Sanzaar is expected to confirm today the demise of the Sunwolves, the Japanese side in the Super Rugby competition. The Sunwolves are set to be axed after entering the competition in 2016.

That will leave the competition with 14 teams which is how it existed from 2006 until 2010.

The 14-team competition will start in 2021, when the new broadcasting deal starts.

The demise of the Sunwolves was believed to have been pushed by South Africa, which did not enjoy the lengthy travel to Japan.

The Sunwolves have been a curious side. They started off in 2016 by winning just one game, drawing one and losing the other 13. In 2017, the side won one more game. More foreign talent infiltrated the side the next year but it finished bottom in 2018, although it won three games.
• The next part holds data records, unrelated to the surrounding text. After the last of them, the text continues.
Lemma suggest_live ctx (s : Store Live) : live (suggestForCluster ctx s).1 = live s.
Proof.
  destruct (decide (p_workloadAnalysis <$> sx_policy ctx = Some false)) as [Hoff|Hon]; [by rewrite suggest_off|].
  destruct (suggestForCluster ctx s) as [s' out] eqn:E. pose proof (suggest_run ctx s s' out Hon E) as Hrun.
  destruct (list_databases ctx s).2; [by destruct Hrun as [-> _]|]. by destruct Hrun as (? & ? & ? & _ & Hl & _).
Qed.

Lemma suggest_keeps ctx (s : Store Live) x :
  x ∈ recs s -> state x <> PROPOSED -> x ∈ recs (suggestForCluster ctx s).1.
Proof.
  intros Hx Hs. destruct (decide (p_workloadAnalysis <$> sx_policy ctx = Some false)) as [Hoff|Hon]; [by rewrite suggest_off|].
  destruct (suggestForCluster ctx s) as [s' out] eqn:E. pose proof (suggest_run ctx s s' out Hon E) as Hrun.
  destruct (list_databases ctx s).2; [by destruct Hrun as [-> _]|].
  destruct Hrun as (? & ? & ? & _ & _ & Hr & _). simpl. rewrite Hr, elem_of_app, elem_of_filter_bool. left.
  unfold swept. by rewrite (bool_decide_false (state x = PROPOSED)).
Qed.
End suggest_keeps.

(** ** On a shop that scans *)

#[local] Instance by_code_point : Locale := String.leb.

Definition scan_c : QueryShape :=
  {| equality := ["c"]; sort := []; range := []; collscan := true; sortedInMemory := None; count := 40;
     docsExamined := Some 4000000; observedForHours := Some 168%Q; clients := None; constants := None; lookups := None |}.
Definition three_indexes : Memory :=
  with_indexes shop "shop" "orders"
    [ascending_index "_id_" ["_id"]; ascending_index "a_1" ["a"]; ascending_index "b_1" ["b"]].
#[local] Instance scanned_orders : WorkloadPorts Memory := {|
  listDatabaseNames _ := inr ["shop"];
  listCollectionNames _ _ := inr (Some ["orders"]);
  collectDeletePatterns _ _ _ := inr [];
  collectionStorage _ _ _ := inr {| dataSizeBytes := 1000000; docCount := 100000 |};
  indexSizes _ _ _ := inr ∅;
  collectWorkload _ _ := inr {[ workloadKey "shop" "orders" := [scan_c] ]};
|}.
Definition suggest_policy (instant : bool) : Policy :=
  {| p_workloadAnalysis := true; maxCollectionSizeBytes := None; observeWindowDays := 30; p_autoApplyScore := None;
     p_instantCreate := instant; changeWindowStartHour := None; changeWindowEndHour := None;
     inferredWindowStartHour := None; inferredWindowEndHour := None; inferredWindowReason := None |}.
Definition shop_suggest (instant : bool) : SuggestContext :=
  {| sx_policy := Some (suggest_policy instant); sx_plan := PRO; sx_engine := MONGODB; sx_readOnly := false;
     sx_canPartial := true; sx_nameIndex _ keys partial := keyedIndexName keys partial; sx_observed := None;
     sx_now := 0 |}.
(** One pass over a store, and the one row it leaves. *)
Definition suggested (instant : bool) (s : Store Memory) : Store Memory := (suggestForCluster (shop_suggest instant) s).1.
Definition scanned_shop : Store Memory := shop_store [] three_indexes.
Definition only_row (s : Store Memory) : option (string * RecommendationState * Z) :=
  match recs s with [r] => Some (rec_indexName r, state r, f_score (finding r)) | _ => None end.

(** A proposal is charged for itself.  The builds pending on a collection are
    counted before the pass deletes its own earlier proposals, so those count too:
    on the same shop with the same workload, the build a first pass proposes at 89
    is proposed at 79 by the next, as one index more than there would be; and the
    build a pass would have approved by itself is held back once an earlier pass
    has proposed it. *)
Theorem suggest_charges_its_own_proposal :
  only_row (suggested false scanned_shop) = Some ("c_1"%string, PROPOSED, 89) /\
  only_row (suggested false (suggested false scanned_shop)) = Some ("c_1"%string, PROPOSED, 79) /\
  only_row (suggested true scanned_shop) = Some ("c_1"%string, APPROVED, 89) /\
  only_row (suggested true (suggested false scanned_shop)) = Some ("c_1"%string, PROPOSED, 79).
Proof. vm_compute. auto. Qed.

Definition built_row : Recommendation :=
  match recs (suggested true scanned_shop) with r :: _ => r | [] => shop_row PROPOSED no_hide end.


Lemma suggest_within_budget_witness :
  let builds := List.filter (fun r => built_on "shop" "orders" r && (1 <=? rec_id r)%nat)
                  (recs (suggested true scanned_shop)) in
  builds = [] \/ exists specs, listIndexes three_indexes "shop" "orders" = inr specs /\
    Z.of_nat (length specs) + (pendingBuildsByCollection [] !! scope_of "shop" "orders" ?? 0) +
      Z.of_nat (length builds) <= ORDINARY_COLLECTION_INDEXES.
Proof.
  apply (suggest_within_budget (shop_suggest true) scanned_shop "shop" "orders"). split; [constructor|constructor].
Defined.

Lemma suggest_commits_by_database_witness :
  shop_retired ∈ recs (suggested true (shop_store [shop_retired] three_indexes)).
Proof.
  pose proof (suggest_commits_by_database (shop_suggest true) (shop_store [shop_retired] three_indexes)
    (suggested true (shop_store [shop_retired] three_indexes)) (inr (1, 1)) shop_retired) as Hd.
  assert (E : (list_databases (shop_suggest true) (shop_store [shop_retired] three_indexes)).2 =
    inr [("shop"%string, ["orders"%string])]) by (vm_compute; reflexivity).
  rewrite E in Hd. destruct Hd as (committed & rest & _ & _ & Hiff).
  - split; [apply NoDup_singleton|repeat constructor].
  - left.
  - discriminate.
  - vm_compute. reflexivity.
  - apply Hiff. intros [_ Hs]. discriminate Hs.
Defined.

Lemma suggest_accounts_for_shapes_witness : exists row,
  row ∈ shapes (suggest_database (shop_suggest true) [] [] ∅ (first_work []) ("shop"%string, ["orders"]) scanned_shop).1 /\
  ps_key (sr_reading row) = ("shop"%string, "orders"%string, storedShapeOf scan_c).
Proof.
  destruct (suggest_database (shop_suggest true) [] [] ∅ (first_work []) ("shop"%string, ["orders"]) scanned_shop)
    as [s' [e|w']] eqn:E; [vm_compute in E; discriminate E|].
  destruct (suggest_accounts_for_shapes (shop_suggest true) [] [] ∅ (first_work []) "shop" ["orders"] scanned_shop s' w'
    "orders" 100000 scan_c) as (workload & Hw & Hrow); try reflexivity; [exact E|left|].
  destruct Hrow as (row & Hr & Hk & _); [|by exists row]. injection Hw as <-. vm_compute. left.
Defined.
It has performed better this year, with a win over the Chiefs and close losses to the Blues and the Reds and sits third-last in the competition.

But the side's benefits to Japanese rugby must be in question because many of the Japanese players connected to the team are away training with the Japanese national team.

At the end of the win against the Chiefs, it was hard to spot a Japanese-born player on the Sunwolves side

The Japanese side did not get a lot of buy-in from its national union, and while the Top League in Japan appears to be going from strength to strength and the national team is building nicely, there is not a lot of love for the Sunwolves in Japan.

There is the suggestion of the Sunwolves joining the Western Force and other sides from Asia and the Pacific Islands in a second-tier competition but there are obstacles to that.

The return to a 14-team competition will enable Sanzaar to have a much more easier format in 2021.

There is expected to be a straight round robin with sides having to play 13 games throughout the regular season and then have six teams involved in the playoffs. That will reduce the number of derby games for New Zealand sides from eight to four. The season is also likely to start later.

That will please the players and coaches who did not like the eight derbies a year but administrators may not be so happy.

Hosting two derby games a year instead of four will put a serious dent in balance sheets.